Thirst fits neatly between Bats Out of Hell (1978) and The Festering (1989) in Guy N. Smith’s bibliography, inheriting the former’s theme of societal breakdown, and anticipating the latter’s obsession for gore and puss.  Both Bats Out of Hell and Thirst centre around man-made disasters....well, these being Guy N. Smith books we’re actually talking woman-made disasters, with Smith keen to place the blame for catastrophes at the feet of females. 

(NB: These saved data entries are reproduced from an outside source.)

(* ===== verification/Stream.v ===== *)
(** [flb_stream.h] and the flags of [flb_io.h]: the base of upstreams and
    downstreams.  The flags are bits of an [int]; the optional lock is a
    pthread mutex, and several threads may use one stream. *)
From S2P Require Import Prelude MkList Structs.

(** * [flb_io.h] *)

Definition FLB_IO_CONNECT : Z := 0.
Definition FLB_IO_WRITE : Z := 1.
Definition FLB_IO_TCP : Z := 1.
Definition FLB_IO_TLS : Z := 2.
Definition FLB_IO_OPT_TLS : Z := 4.
Definition FLB_IO_ASYNC : Z := 8.
Definition FLB_IO_TCP_KA : Z := 16.
Definition FLB_IO_IPV6 : Z := 32.

Definition FLB_DOWNSTREAM : Z := 1.
Definition FLB_UPSTREAM : Z := 2.
Definition FLB_TRANSPORT_UNSET : Z := 0.
Definition FLB_TRANSPORT_TCP : Z := 1.
Definition FLB_TRANSPORT_UDP : Z := 2.
Definition FLB_TRANSPORT_UNIX_STREAM : Z := 3.
Definition FLB_TRANSPORT_UNIX_DGRAM : Z := 4.

(** * Mutexes

    On Windows the pthread functions come from [winpthreads.h], which is not
    in the repository: they are an interface, with what is documented of them
    for a mutex that is free or held once. *)

(** A call returns, waits for another thread, or has undefined behaviour. *)
Inductive call (A : Type) := Ran (a : A) | Blocked | Undefined.
Arguments Ran {A} a.
Arguments Blocked {A}.
Arguments Undefined {A}.

Inductive mutex_status := M_none | M_free | M_held (thread : Z).

Class Pthread := {
  mutex : Type;
  mutex_state : mutex → mutex_status;
  pthread_mutex_init : mutex → mutex;
  pthread_mutex_lock : Z → mutex → call (Z * mutex);
  pthread_mutex_trylock : Z → mutex → call (Z * mutex);
  pthread_mutex_unlock : Z → mutex → call (Z * mutex);
  mutex_init_free m : mutex_state m = M_none → mutex_state (pthread_mutex_init m) = M_free;
  mutex_lock_free me m : mutex_state m = M_free →
    ∃ m', pthread_mutex_lock me m = Ran (0, m') ∧ mutex_state m' = M_held me;
  mutex_trylock_free me m : mutex_state m = M_free →
    ∃ m', pthread_mutex_trylock me m = Ran (0, m') ∧ mutex_state m' = M_held me;
  mutex_lock_held me t m : mutex_state m = M_held t → t ≠ me → pthread_mutex_lock me m = Blocked;
  mutex_trylock_held me t m : mutex_state m = M_held t → t ≠ me →
    ∃ r m', pthread_mutex_trylock me m = Ran (r, m') ∧ r ≠ 0 ∧ mutex_state m' = M_held t;
  mutex_unlock_held me m : mutex_state m = M_held me →
    ∃ m', pthread_mutex_unlock me m = Ran (0, m') ∧ mutex_state m' = M_free
}.

(** * The stream *)

Section stream.
Context {lib : Pthread}.

(** [struct flb_stream]; its [_head] is in the list heap. *)
Record flb_stream := Stream {
  fs_dynamically_allocated : Z;
  fs_thread_safety_flag : Z;
  fs_transport : Z;
  fs_flags : Z;
  fs_type : Z;
  fs_list_mutex : mutex;
  fs_tls_context : ptr;
  fs_config : ptr;
  fs_net : flb_net_setup
}.

Definition flb_stream_is_shutting_down (configs : gmap Z flb_config) (stream : flb_stream) : option Z :=
  c ← configs !! fs_config stream;
  Some (cf_is_shutting_down c).

(** [struct flb_upstream] and [struct flb_downstream] begin with a stream. *)
Definition flb_upstream_is_shutting_down := flb_stream_is_shutting_down.
Definition flb_downstream_is_shutting_down := flb_stream_is_shutting_down.

(** [flb_net_setup_init] is in the library; [net_setup] is the object the
    caller points to, if any. *)
Definition flb_stream_setup (flb_net_setup_init : flb_net_setup → flb_net_setup)
    (stream : flb_stream) (type transport flags : Z) (tls_context config : ptr)
    (net_setup : option flb_net_setup) : flb_stream :=
  Stream (fs_dynamically_allocated stream) FLB_FALSE transport flags type (fs_list_mutex stream)
    tls_context config
    match net_setup with
    | None => flb_net_setup_init (fs_net stream)
    | Some n => n
    end.

Definition flb_stream_get_flags (stream : flb_stream) : Z := fs_flags stream.

Definition flb_stream_set_flags (stream : flb_stream) (flags : Z) : flb_stream :=
  Stream (fs_dynamically_allocated stream) (fs_thread_safety_flag stream) (fs_transport stream) flags
    (fs_type stream) (fs_list_mutex stream) (fs_tls_context stream) (fs_config stream) (fs_net stream).

Definition flb_stream_get_flag_status (stream : flb_stream) (flag : Z) : Z :=
  c_bool (bool_decide (Z.land (flb_stream_get_flags stream) flag ≠ 0)).

Definition flb_stream_enable_flags (stream : flb_stream) (flag : Z) : flb_stream :=
  flb_stream_set_flags stream (Z.lor (flb_stream_get_flags stream) flag).

Definition flb_stream_disable_flags (stream : flb_stream) (flag : Z) : flb_stream :=
  flb_stream_set_flags stream (Z.land (flb_stream_get_flags stream) (Z.lnot flag)).

Definition flb_stream_enable_async_mode (stream : flb_stream) : flb_stream :=
  flb_stream_enable_flags stream FLB_IO_ASYNC.
Definition flb_stream_disable_async_mode (stream : flb_stream) : flb_stream :=
  flb_stream_disable_flags stream FLB_IO_ASYNC.
Definition flb_stream_is_async (stream : flb_stream) : Z :=
  flb_stream_get_flag_status stream FLB_IO_ASYNC.
Definition flb_stream_enable_keepalive (stream : flb_stream) : flb_stream :=
  flb_stream_enable_flags stream FLB_IO_TCP_KA.
Definition flb_stream_disable_keepalive (stream : flb_stream) : flb_stream :=
  flb_stream_disable_flags stream FLB_IO_TCP_KA.
Definition flb_stream_is_keepalive (stream : flb_stream) : Z :=
  flb_stream_get_flag_status stream FLB_IO_TCP_KA.
Definition flb_stream_is_secure (stream : flb_stream) : Z :=
  flb_stream_get_flag_status stream FLB_IO_TLS.

Definition flb_stream_is_thread_safe (stream : flb_stream) : Z := fs_thread_safety_flag stream.

Definition set_thread_safety (flag : Z) (m : mutex) (stream : flb_stream) : flb_stream :=
  Stream (fs_dynamically_allocated stream) flag (fs_transport stream) (fs_flags stream)
    (fs_type stream) m (fs_tls_context stream) (fs_config stream) (fs_net stream).

(** [head] is the address of the [_head] of the stream. *)
Definition flb_stream_enable_thread_safety (stream : flb_stream) (head : ptr) (h : lheap)
  : option (flb_stream * lheap) :=
  let stream := set_thread_safety FLB_TRUE (pthread_mutex_init (fs_list_mutex stream)) stream in
  orphan ← mk_list_entry_orphan head h;
  if decide (orphan = 0) then
    h ← mk_list_del head h;
    Some (stream, h)
  else Some (stream, h).

(** The result of a mutex operation, as the stream functions return it. *)
Definition lock_result (stream : flb_stream) (r : call (Z * mutex)) : call (Z * flb_stream) :=
  match r with
  | Ran (result, m) =>
      Ran (if decide (result = 0) then FLB_TRUE else FLB_FALSE,
           set_thread_safety (fs_thread_safety_flag stream) m stream)
  | Blocked => Blocked
  | Undefined => Undefined
  end.

Definition flb_stream_acquire_lock (me : Z) (stream : flb_stream) (wait_flag : Z)
  : call (Z * flb_stream) :=
  lock_result stream
    (if decide (fs_thread_safety_flag stream ≠ 0) then
       if decide (wait_flag ≠ 0) then pthread_mutex_lock me (fs_list_mutex stream)
       else pthread_mutex_trylock me (fs_list_mutex stream)
     else Ran (0, fs_list_mutex stream)).

Definition flb_stream_release_lock (me : Z) (stream : flb_stream) : call (Z * flb_stream) :=
  lock_result stream
    (if decide (fs_thread_safety_flag stream ≠ 0) then pthread_mutex_unlock me (fs_list_mutex stream)
     else Ran (0, fs_list_mutex stream)).

(** * Flags *)

(** The modes of a stream, as a user sees them. *)
Record modes := Modes { md_async : bool; md_keepalive : bool; md_secure : bool }.

Inductive mode_op := Async_on | Async_off | Keepalive_on | Keepalive_off.

Definition mode_step (o : mode_op) (m : modes) : modes :=
  match o with
  | Async_on => Modes true (md_keepalive m) (md_secure m)
  | Async_off => Modes false (md_keepalive m) (md_secure m)
  | Keepalive_on => Modes (md_async m) true (md_secure m)
  | Keepalive_off => Modes (md_async m) false (md_secure m)
  end.

Definition stream_step (o : mode_op) : flb_stream → flb_stream :=
  match o with
  | Async_on => flb_stream_enable_async_mode
  | Async_off => flb_stream_disable_async_mode
  | Keepalive_on => flb_stream_enable_keepalive
  | Keepalive_off => flb_stream_disable_keepalive
  end.

(** The bits that no operation on the modes touches. *)
Definition other_flags (flags : Z) : Z := Z.land flags (Z.lnot (Z.lor FLB_IO_ASYNC FLB_IO_TCP_KA)).

Record stream_modes (s : flb_stream) (m : modes) : Prop := {
  sm_async : flb_stream_is_async s = c_bool (md_async m);
  sm_keepalive : flb_stream_is_keepalive s = c_bool (md_keepalive m);
  sm_secure : flb_stream_is_secure s = c_bool (md_secure m)
}.

(** A flag of one bit is that bit. *)
Lemma flag_status_bit s k :
  0 ≤ k → flb_stream_get_flag_status s (2 ^ k) = c_bool (Z.testbit (fs_flags s) k).
Proof.
  intros Hk. unfold flb_stream_get_flag_status, flb_stream_get_flags. f_equal.
  destruct (Z.testbit (fs_flags s) k) eqn:E.
  - apply bool_decide_eq_true_2. intros H. assert (Z.testbit (Z.land (fs_flags s) (2 ^ k)) k = false) as F
      by (rewrite H; apply Z.bits_0).
    by rewrite Z.land_spec, E, Z.pow2_bits_true in F by done.
  - apply bool_decide_eq_false_2. intros H. apply H. apply Z.bits_inj'. intros n Hn.
    rewrite Z.land_spec, Z.bits_0. destruct (decide (n = k)) as [->|]; [by rewrite E|].
    by rewrite Z.pow2_bits_false, andb_false_r by congruence.
Qed.
(* ===== verification/Log.v ===== *)
(** [flb_log.h]: levels, checks, suppression and the message macros; and the
    choice of an output by type of [flb_router.h]. *)
From stdpp Require Import strings.
From S2P Require Import Prelude Structs.

(** * [flb_log.h] *)

Definition FLB_LOG_OFF : Z := 0.
Definition FLB_LOG_ERROR : Z := 1.
Definition FLB_LOG_WARN : Z := 2.
Definition FLB_LOG_INFO : Z := 3.
Definition FLB_LOG_DEBUG : Z := 4.
Definition FLB_LOG_TRACE : Z := 5.
Definition FLB_LOG_HELP : Z := 6.
Definition FLB_LOG_IDEBUG : Z := 10.

Definition flb_log_check_level (level_set msg_level : Z) : Z :=
  if decide (msg_level ≤ level_set) then FLB_TRUE else FLB_FALSE.

(** [vsnprintf(buf, n, fmt, args)] of the C library: the formatted text, cut
    to [n - 1] characters and terminated, and the length of the whole text;
    -1 when it cannot be formatted. *)
Definition vsnprintf (n : Z) (text : option (list Z)) : Z * list Z :=
  match text with
  | Some t => (Z.of_nat (length t), take (Z.to_nat (n - 1)) t ++ [0])
  | None => (-1, [])
  end.

Section log.
(** The worker of this thread and its log level, in the library; the state of
    the output and of the caches. *)
Context {W S : Type}.
Context (flb_worker_log_level : W → Z).
Context (flb_log_print : Z → list Z → S → S).
Context (flb_log_is_truncated : Z → list Z → S → Z * S).
(** the cache looks for a message: a buffer and the size of the message *)
Context (flb_log_cache_check_suppress : W → list Z → Z → S → Z * S).

Definition flb_log_check (w : option W) (l : Z) : Z :=
  if decide (w = None ∧ l ≤ 3) then FLB_TRUE
  else match w with
       | None => FLB_FALSE
       | Some w => if decide (flb_worker_log_level w < l) then FLB_FALSE else FLB_TRUE
       end.

(** The buffer has 4096 bytes; [size] is a [size_t]. *)
Definition flb_log_suppress_check (log_suppress_interval : Z) (text : option (list Z)) (w : option W)
    (s : S) : Z * S :=
  if decide (log_suppress_interval ≤ 0) then (FLB_FALSE, s)
  else
    let '(ret, buf) := vsnprintf (4096 - 1) text in
    let size := size_t ret in
    if decide (size = size_t (-1)) then (FLB_FALSE, s)
    else match w with
         | None => (FLB_FALSE, s)
         | Some w => flb_log_cache_check_suppress w buf size s
         end.

(** The macros. *)
Definition log_if (l : Z) (w : option W) (text : list Z) (s : S) : S :=
  if decide (flb_log_check w l ≠ 0) then flb_log_print l text s else s.

Definition flb_helper (text : list Z) (s : S) : S := flb_log_print FLB_LOG_HELP text s.
Definition flb_error := log_if FLB_LOG_ERROR.
Definition flb_warn := log_if FLB_LOG_WARN.
Definition flb_info := log_if FLB_LOG_INFO.
Definition flb_debug := log_if FLB_LOG_DEBUG.
Definition flb_idebug (text : list Z) (s : S) : S := flb_log_print FLB_LOG_IDEBUG text s.
(** [FLB_HAVE_TRACE] is not defined. *)
Definition flb_trace (w : option W) (text : list Z) (s : S) : S := s.

Definition truncated_if (l : Z) (w : option W) (text : list Z) (s : S) : Z * S :=
  if decide (flb_log_check w l ≠ 0) then flb_log_is_truncated l text s else (0, s).

Definition flb_error_is_truncated := truncated_if FLB_LOG_ERROR.
Definition flb_warn_is_truncated := truncated_if FLB_LOG_WARN.
Definition flb_info_is_truncated := truncated_if FLB_LOG_INFO.
Definition flb_debug_is_truncated := truncated_if FLB_LOG_DEBUG.
Definition flb_idebug_is_truncated (text : list Z) (s : S) : Z * S :=
  flb_log_is_truncated FLB_LOG_IDEBUG text s.

(** The level in force: that of the worker, [FLB_LOG_INFO] outside workers. *)
Definition level_in_force (w : option W) : Z :=
  match w with Some w => flb_worker_log_level w | None => FLB_LOG_INFO end.

(** One level decides about every message: a message is printed, or
    found to be truncated, if and only if its level is not above the level in
    force, whatever the macro; help and internal messages always are. *)
Theorem flb_log_level_decides w text s :
  (∀ l, flb_log_check w l = flb_log_check_level (level_in_force w) l) ∧
  Forall (λ p : Z * (option W → list Z → S → S),
      p.2 w text s = if decide (p.1 ≤ level_in_force w) then flb_log_print p.1 text s else s)
    [(FLB_LOG_ERROR, flb_error); (FLB_LOG_WARN, flb_warn); (FLB_LOG_INFO, flb_info); (FLB_LOG_DEBUG, flb_debug)] ∧
  Forall (λ p : Z * (option W → list Z → S → Z * S),
      p.2 w text s = if decide (p.1 ≤ level_in_force w) then flb_log_is_truncated p.1 text s else (0, s))
    [(FLB_LOG_ERROR, flb_error_is_truncated); (FLB_LOG_WARN, flb_warn_is_truncated);
     (FLB_LOG_INFO, flb_info_is_truncated); (FLB_LOG_DEBUG, flb_debug_is_truncated)].
Proof.
  assert (Hc : ∀ l, flb_log_check w l = flb_log_check_level (level_in_force w) l).
  { intros l. unfold flb_log_check, flb_log_check_level, level_in_force, FLB_LOG_INFO.
    destruct w; [rewrite decide_False by (intros [? _]; done)|]; repeat case_decide; naive_solver lia. }
  split; [exact Hc|].
  assert (Hd : ∀ l, flb_log_check w l ≠ 0 ↔ l ≤ level_in_force w).
  { intros l. rewrite Hc. unfold flb_log_check_level, FLB_TRUE, FLB_FALSE. case_decide; naive_solver lia. }
  split; repeat constructor; simpl;
    unfold flb_error, flb_warn, flb_info, flb_debug, log_if, flb_error_is_truncated, flb_warn_is_truncated,
      flb_info_is_truncated, flb_debug_is_truncated, truncated_if; by apply decide_ext.
Qed.

(** What the cache is asked. *)
Lemma suppress_check_run interval text w s :
  match text with Some t => Z.of_nat (length t) < 2 ^ 31 | None => True end →
  flb_log_suppress_check interval text w s =
  match text, w with
  | Some t, Some w =>
      if decide (0 < interval) then
        flb_log_cache_check_suppress w (take 4094 t ++ [0]) (Z.of_nat (length t)) s
      else (FLB_FALSE, s)
  | _, _ => (FLB_FALSE, s)
  end.
Proof.
  intros Hlen. unfold flb_log_suppress_check, vsnprintf. destruct text as [t|]; cbv beta iota zeta.
  - assert (Hw : size_t (Z.of_nat (length t)) = Z.of_nat (length t)) by (unfold wrap; apply Z.mod_small; lia).
    rewrite Hw. case_decide; [destruct w; [by rewrite decide_False by lia|done]|].
    rewrite (decide_False (P := Z.of_nat (length t) = _)).
    2:{ unfold wrap. intros E. change ((-1) mod 2 ^ 64) with (2 ^ 64 - 1) in E. lia. }
    destruct w; [|done]. by rewrite decide_True by lia.
  - case_decide; [done|]. by rewrite decide_True.
Qed.

(** When suppression is on and the thread has a worker, the cache is
    asked about the text cut to 4094 characters, with the length of the text
    before the cut: from 4095 characters on the size is larger than what the
    buffer holds.  In every other case nothing is suppressed. *)
Theorem flb_log_suppress_check_spec interval text w s :
  match text with Some t => Z.of_nat (length t) < 2 ^ 31 | None => True end →
  flb_log_suppress_check interval text w s =
  match text, w with
  | Some t, Some w =>
      if decide (0 < interval) then
        flb_log_cache_check_suppress w (take 4094 t ++ [0]) (Z.of_nat (length t)) s
      else (FLB_FALSE, s)
  | _, _ => (FLB_FALSE, s)
  end ∧
  match text with
  | Some t => Z.of_nat (length t) ≤ Z.of_nat (length (take 4094 t)) ↔ Z.of_nat (length t) < 4095
  | None => True
  end.
Proof.
  intros Hlen. split; [by apply suppress_check_run|]. destruct text; [|done]. rewrite length_take. lia.
Qed.
End log.

(** * [flb_router.h] *)

Definition FLB_INPUT_LOGS : Z := 0.
Definition FLB_INPUT_METRICS : Z := 1.
Definition FLB_INPUT_TRACES : Z := 2.
Definition FLB_OUTPUT_LOGS : Z := 1.
Definition FLB_OUTPUT_METRICS : Z := 2.
Definition FLB_OUTPUT_TRACES : Z := 4.

Definition flb_router_match_type (in_event_type : Z) (o_ins : flb_output_instance) : Z :=
  if decide (in_event_type = FLB_INPUT_LOGS ∧ Z.land (oi_event_type o_ins) FLB_OUTPUT_LOGS = 0) then FLB_FALSE
  else if decide (in_event_type = FLB_INPUT_METRICS ∧ Z.land (oi_event_type o_ins) FLB_OUTPUT_METRICS = 0) then FLB_FALSE
  else if decide (in_event_type = FLB_INPUT_TRACES ∧ Z.land (oi_event_type o_ins) FLB_OUTPUT_TRACES = 0) then FLB_FALSE
  else FLB_TRUE.

(** Records of a type go to an output exactly when the output declares
    the bit of this type; the bits of the other types do not matter. *)
Theorem flb_router_match_type_bit t o :
  0 ≤ t < 3 → flb_router_match_type t o = c_bool (Z.testbit (oi_event_type o) t).
Proof.
  intros Ht. assert (Hbit : ∀ k, 0 ≤ k → (Z.land (oi_event_type o) (2 ^ k) = 0 ↔ Z.testbit (oi_event_type o) k = false)).
  { intros k Hk. split; intros H.
    - assert (Z.testbit (Z.land (oi_event_type o) (2 ^ k)) k = false) as E by (rewrite H; apply Z.bits_0).
      by rewrite Z.land_spec, Z.pow2_bits_true, andb_true_r in E by done.
    - apply Z.bits_inj'. intros n Hn. rewrite Z.land_spec, Z.bits_0.
      destruct (decide (n = k)) as [->|]; [by rewrite H|].
      by rewrite Z.pow2_bits_false, andb_false_r by congruence. }
  unfold flb_router_match_type, FLB_INPUT_LOGS, FLB_INPUT_METRICS, FLB_INPUT_TRACES.
  change FLB_OUTPUT_LOGS with (2 ^ 0). change FLB_OUTPUT_METRICS with (2 ^ 1). change FLB_OUTPUT_TRACES with (2 ^ 2).
  pose proof (Hbit 0 ltac:(done)). pose proof (Hbit 1 ltac:(done)). pose proof (Hbit 2 ltac:(done)). clear Hbit.
  assert (t = 0 ∨ t = 1 ∨ t = 2) as [->|[->| ->]] by lia;
    match goal with |- context [Z.testbit ?a ?b] => destruct (Z.testbit a b) end;
    repeat case_decide; naive_solver.
Qed.

Lemma flb_log_suppress_check_spec_witness :
  flb_log_suppress_check (W := Z) (S := unit) (λ w buf size s, (size, s)) 5 (Some (replicate 5000 65)) (Some 0) tt =
    (5000, tt) ∧ ¬ Z.of_nat (length (replicate 5000 65)) ≤ Z.of_nat (length (take 4094 (replicate 5000 65))).
Proof.
  destruct (flb_log_suppress_check_spec (W := Z) (S := unit) (λ w buf size s, (size, s)) 5 (Some (replicate 5000 65)) (Some 0) tt)
    as [E H].
  - rewrite length_replicate. lia.
  - split; [rewrite E; reflexivity|]. rewrite H, length_replicate. lia.
Defined.

Lemma flb_router_match_type_bit_witness :
  flb_router_match_type FLB_INPUT_METRICS flb_output_instance_zero = 0.
Proof. exact (flb_router_match_type_bit FLB_INPUT_METRICS flb_output_instance_zero ltac:(unfold FLB_INPUT_METRICS; lia)). Defined.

In Bats, a woman’s furious reaction to her partner’s infidelity causes contaminated bats to escape from a research lab and bring a virus to the population of Birmingham.  While in Thirst, a domineering wife’s refusal to put out for her trucker husband, leads him first to masturbation, then into the arms of a woman who comes from a place with a very long name.  To add to the trucker’s woes, he is caught having it away with Maureen from Pontrhydfendigaid by her husband, who vows to get even by reporting him to his superiors.  Not only for the affair, but for breaking company regulations by leaving a truck load of highly lethal weed killer stationary at the long-of-name place.  It is all playing on the trucker’s mind when, back on the road, he swerves to avoid a rabbit and instead crashes the truck into the lake that supplies Birmingham with its water supply.  A turn of events that’s good news for that bunny, but not so much for Brummies, with Birmingham’s now contaminated water supply turning anyone who drinks it into an insane, puss oozing killer with an insatiable thirst for water.  First up to suffer this fate is the underwater diver who the police employee to search the sunken truck, closely followed by some teenage tearaways who are up to no good by the side of the lake.  Young thugs were a type that GNS was never one to mince his words about (this particular bunch being “the scourge of the hills, the scum of Rhayader”).  A little bit more perplexing is why underwater divers ended up so high on Smith’s hit list during this period.  Thirst marking the beginning of open season being declared on underwater divers in GNS books, with gristly fates not only awaiting a frogman here, but also in The Undead (1983) and The Walking Dead (1984). 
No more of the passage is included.